When I began this blog, I promised to provide readers with helpful tips gleaned from the experience. I have not done a very good job of that, so will attempt to remedy the situation in closing:
Tips For Dealing with Emergencies in Foreign Countries
- Take out travel insurance, especially medical. Although we had horrendous problems with GE, without insurance we would be out of pocket close to $100,000 now. And that was with very reasonable Italian medical services. A fellow diner at La Collina told me in Italy they NEVER deny essential medical services to anyone. Had we been somewhere like the States…
- Call your medical insurance company before getting ANY medical attention, otherwise they may refuse to cover the costs.
- Do NOT let them bully you into doing their work. You’ve paid them, all of us have paid them, hundreds of thousands of dollars over our lifetimes. Now it is their responsibility to help – to obtain the requisite reports and test results, even ‘fit to fly’ orders. Of course it is easier and more economical for them if you do this work, but you do not have to!

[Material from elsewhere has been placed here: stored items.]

(** [verifyWebauthnFactor]: the device lookup, the single-use challenge, the
    assertion, then the counter update. [h] is the database's choice of row. *)
Definition verifyWebauthnFactor (h : nat) (now : Z) (approvalId userId : string)
    (proof : ApprovalProof) (credentialId : string) (st : AuthState)
  : AuthState * result AssuranceError VerifiedFactor :=
  let matching := sql_select (fun d =>
      bool_decide (ad_userId d = userId)
      && bool_decide (ad_credentialId d = Some credentialId)
      && bool_decide (ad_kind d = k_webauthn_platform)
      && bool_decide (ad_disabledAt d = None)) (as_devices st) in
  match select1 h matching with
  | None => (st, Err DeviceNotRegistered)
  | Some device =>
      if negb (as_redisUp st) then (st, Err RedisUnavailable) else
      match consumeNonce (webauthnAssertionKey approvalId userId) now (as_redis st) with
      | (r', None) =>
          ({| as_redisUp := true; as_redis := r'; as_devices := as_devices st |}, Err ChallengeExpiredOrUsed)
      | (r', Some (challenge, issuedAt)) =>
          match webauthn_verify proof challenge device with
          | Some (true, newSignCount) =>
              ({| as_redisUp := true; as_redis := r';
                  as_devices := sql_update (fun d => bool_decide (ad_id d = ad_id device))
                                  (bump_device newSignCount now) (as_devices st) |},
               Ok {| vf_via := webauthn_platform; vf_deviceId := ad_id device;
                     vf_isPlatformBound := ad_isPlatformBound device;
                     vf_challengeIssuedAt := issuedAt |})
          | _ => ({| as_redisUp := true; as_redis := r'; as_devices := as_devices st |}, Err VerificationFailed)
          end
      end
  end.

(** [verifyMobileFactor]: the device by primary key, the single-use nonce, the
    signature over it, then the anti-clone counter. *)
Definition verifyMobileFactor (now : Z) (approvalId userId : string)
    (credentialId nonce signature : string) (st : AuthState)
  : AuthState * result AssuranceError VerifiedFactor :=
  let registered := match as_devices st !! credentialId with
    | Some d =>
        if bool_decide (ad_userId d = userId) && bool_decide (ad_kind d = k_mobile_hw_key)
           && bool_decide (ad_disabledAt d = None)
        then Some d else None
    | None => None
    end in
  match registered with
  | None => (st, Err DeviceNotRegistered)
  | Some device =>
      if negb (as_redisUp st) then (st, Err RedisUnavailable) else
      match consumeNonce (assertionKey approvalId userId) now (as_redis st) with
      | (r', None) =>
          ({| as_redisUp := true; as_redis := r'; as_devices := as_devices st |}, Err ChallengeExpiredOrUsed)
      | (r', Some (stored, issuedAt)) =>
          if negb (bool_decide (stored = nonce)) then
            ({| as_redisUp := true; as_redis := r'; as_devices := as_devices st |}, Err ChallengeExpiredOrUsed)
          else if negb (verifyMobileSignature (ad_publicKey device) stored signature) then
            ({| as_redisUp := true; as_redis := r'; as_devices := as_devices st |}, Err VerificationFailed)
          else
            ({| as_redisUp := true; as_redis := r';
                as_devices := <[credentialId := bump_device (ad_signCount device + 1) now device]>
                                (as_devices st) |},
             Ok {| vf_via := mobile_hw_key; vf_deviceId := credentialId;
                   vf_isPlatformBound := ad_isPlatformBound device;
                   vf_challengeIssuedAt := issuedAt |})
      end
  end.

(** The input record of [assertApprovalAssurance]. [ai_policy] is what
    [loadPartnerPolicy] returns, [None] when the read throws. *)
Record AssuranceInput : Type := {
  ai_approvalId : string;
  ai_userId : string;
  ai_riskTier : RiskTier;
  ai_proof : option ApprovalProof;
  ai_isApprove : bool;
  ai_reauthVerified : bool;
  ai_policy : option (option PartnerPolicy);
}.

(** Step 1 of [assertApprovalAssurance]: the achieved factor. *)
Definition achievedDecision (h : nat) (now : Z) (inp : AssuranceInput) (st : AuthState)
  : AuthState * result AssuranceError AssuranceDecision :=
  match ai_proof inp with
  | None => (st, Ok (resolveApprovalAssurance (ai_riskTier inp)))
  | Some proof =>
      let '(st', factor) :=
        match proof with
        | ProofMobile cred nonce sig =>
            verifyMobileFactor now (ai_approvalId inp) (ai_userId inp) cred nonce sig st
        | ProofWebauthn cred _ _ _ _ =>
            verifyWebauthnFactor h now (ai_approvalId inp) (ai_userId inp) proof cred st
        end in
      (st',
       let! f := factor in
       let! lvl := escalateAchievedLevel (ai_riskTier inp) f (ai_reauthVerified inp) now in
       Ok {| d_requiredLevel := d_requiredLevel (resolveApprovalAssurance (ai_riskTier inp));
             d_level := lvl; d_via := vf_via f; d_deviceId := Some (vf_deviceId f);
             d_graceDowngrade := false |})
  end.
(* ===== verification/Auth.v ===== *)
(** * The authenticated caller

    apps/api/src/middleware/auth.ts ([AuthContext], [buildOrgAccessClosures],
    [siteAccessCheck]) and the org resolution of
    apps/api/src/services/aiTools.ts ([resolveWritableToolOrgId]). *)

From stdpp Require Import base strings list option.
From Stdlib Require Import ZArith Ascii.
From S2P Require Import Prelude Tenant.

(** The kinds of principal behind a context; [pr_unknown] is a record written
    before the discriminator existed. *)
Inductive PrincipalKind : Type :=
| user_session
| client_user
| api_key (apiKeyId : option string)
| oauth_grant (grantId : option string)
| agent
| helper
| system_principal
| unknown.
#[export] Instance PrincipalKind_eq_dec : EqDecision PrincipalKind.
Proof. solve_decision. Defined.

Definition isInteractiveUserSession (p : PrincipalKind) : bool := bool_decide (p = user_session).

(** [AuthContext]. [auth_token] is [None] when the context carries no token, and
    [Some None] for a token whose [roleId] is null (a helper session). *)
Record AuthContext : Type := {
  auth_principal : PrincipalKind;
  auth_userId : string;
  auth_token : option (option string);
  auth_partnerId : option string;
  auth_orgId : option string;
  auth_scope : Scope;
  auth_accessibleOrgIds : option (list string);
  auth_allowedSiteIds : option (list string);
}.

(** [auth.canAccessOrg], as [buildOrgAccessClosures] builds it. *)
Definition auth_canAccessOrg (auth : AuthContext) (orgId : string) : bool :=
  match auth_accessibleOrgIds auth with
  | None => true
  | Some l => bool_decide (orgId ∈ l)
  end.

(** [siteAccessCheck(allowedSiteIds)] *)
Definition siteAccessCheck (allowedSiteIds : option (list string)) (siteId : option string) : bool :=
  match allowedSiteIds with
  | None => true
  | Some l => match siteId with
              | Some (String _ _ as s) => bool_decide (s ∈ l)
              | _ => false
              end
  end.

Inductive OrgResolutionError : Type :=
| OrganizationContextRequired | CannotAccessAnotherOrganization | AccessDenied | OrgIdRequired.

Definition resolveWritableToolOrgId (auth : AuthContext) (inputOrgId : option string)
  : result OrgResolutionError string :=
  match auth_scope auth with
  | organization =>
      match auth_orgId auth with
      | Some (String _ _ as o) =>
          if truthy inputOrgId && negb (bool_decide (inputOrgId = Some o))
          then Err CannotAccessAnotherOrganization
          else Ok o
      | _ => Err OrganizationContextRequired
      end
  | _ =>
      match inputOrgId with
      | Some (String _ _ as i) => if auth_canAccessOrg auth i then Ok i else Err AccessDenied
      | _ =>
          match auth_orgId auth with
          | Some (String _ _ as o) => Ok o
          | _ =>
              match auth_accessibleOrgIds auth with
              | Some [o] => Ok o
              | _ => Err OrgIdRequired
              end
          end
      end
  end.

(** An org the caller may write: their own, or one in their reach. *)
Lemma resolveWritable_reach auth i o :
  resolveWritableToolOrgId auth i = Ok o ->
  auth_orgId auth = Some o \/ auth_canAccessOrg auth o = true.
Proof.
  unfold resolveWritableToolOrgId, auth_canAccessOrg. intros H.
  repeat (case_match; simplify_eq; auto); right; try done; apply bool_decide_eq_true, list_elem_of_here.
Qed.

- DO call your Embassy right away – whenever you are in trouble abroad! If Sandy del Castello at the Canadian Embassy in Rome is anything to go by, you will get immediate and invaluable assistance.
- Don’t expect people to speak English if it is not the official language of the country. In today’s world, we tend to assume this will be the norm…as you can tell from this cautionary tale, it ain’t always so.
- Did I mention not to buy expensive SIM cards at the airport, no matter how convenient it may seem?
- Whenever you travel, take the contact information for all the people you know…because you never know when you will need to contact that old family friend or doctor or work colleague … you just never know.
- Use the technology available to you (translation programs, skype, etc.)
- This one is admittedly easier said than done, but try to follow that excellent piece of advice from the Hitchhiker’s Guide to the Galaxy: Don’t Panic!
So ends this chapter of travel twists… with my heartfelt thanks to the many many people who provided lifelines to us:
SCARLETT. Michael and all my old school friends. Becky and Sandy for their amazing availability and translation skills. Dr. Panti. The nurses on the orthopaedic trauma ward at Ospedale Santa Maria della Misericordia. GIORGIO. My sister Frances, old friend Dr. David Goldbloom and family doctor Mark Wilkinson for advice medical and otherwise. Neil Dennison for listening, flowers and pressure. Sons MIKE and AARON for wrangling with GE – and being there for me in my hysterics. David Lester for early morning translation. Marion and Eleanor for visiting in Perugia, bearing gifts from home. Everyone for the gifts. Terry and Janet Manzo – Terry for photographs of Charlie and support, Janet for Giorgio! Keith Handegord for organizing and loading the iPod. The power people for taking it to GE. Friends and family who emailed and kept me sane. Stephen and Doug for adapting our stereo cabinet. Susan Dunfield for bringing Jay a birthday steak from Down the Street two days after we got home. Marcia and Roger for the gift of a hospital parking pass. Kim for bringing dinner to our house every week for 2 months once Jay got home. Everyone who visited Jay in hospital and brought food and books and videos and love. Everyone who called and offered their support. Pretty much everyone we know!
Despite that one moment of really super bad luck, we’ve been pretty lucky.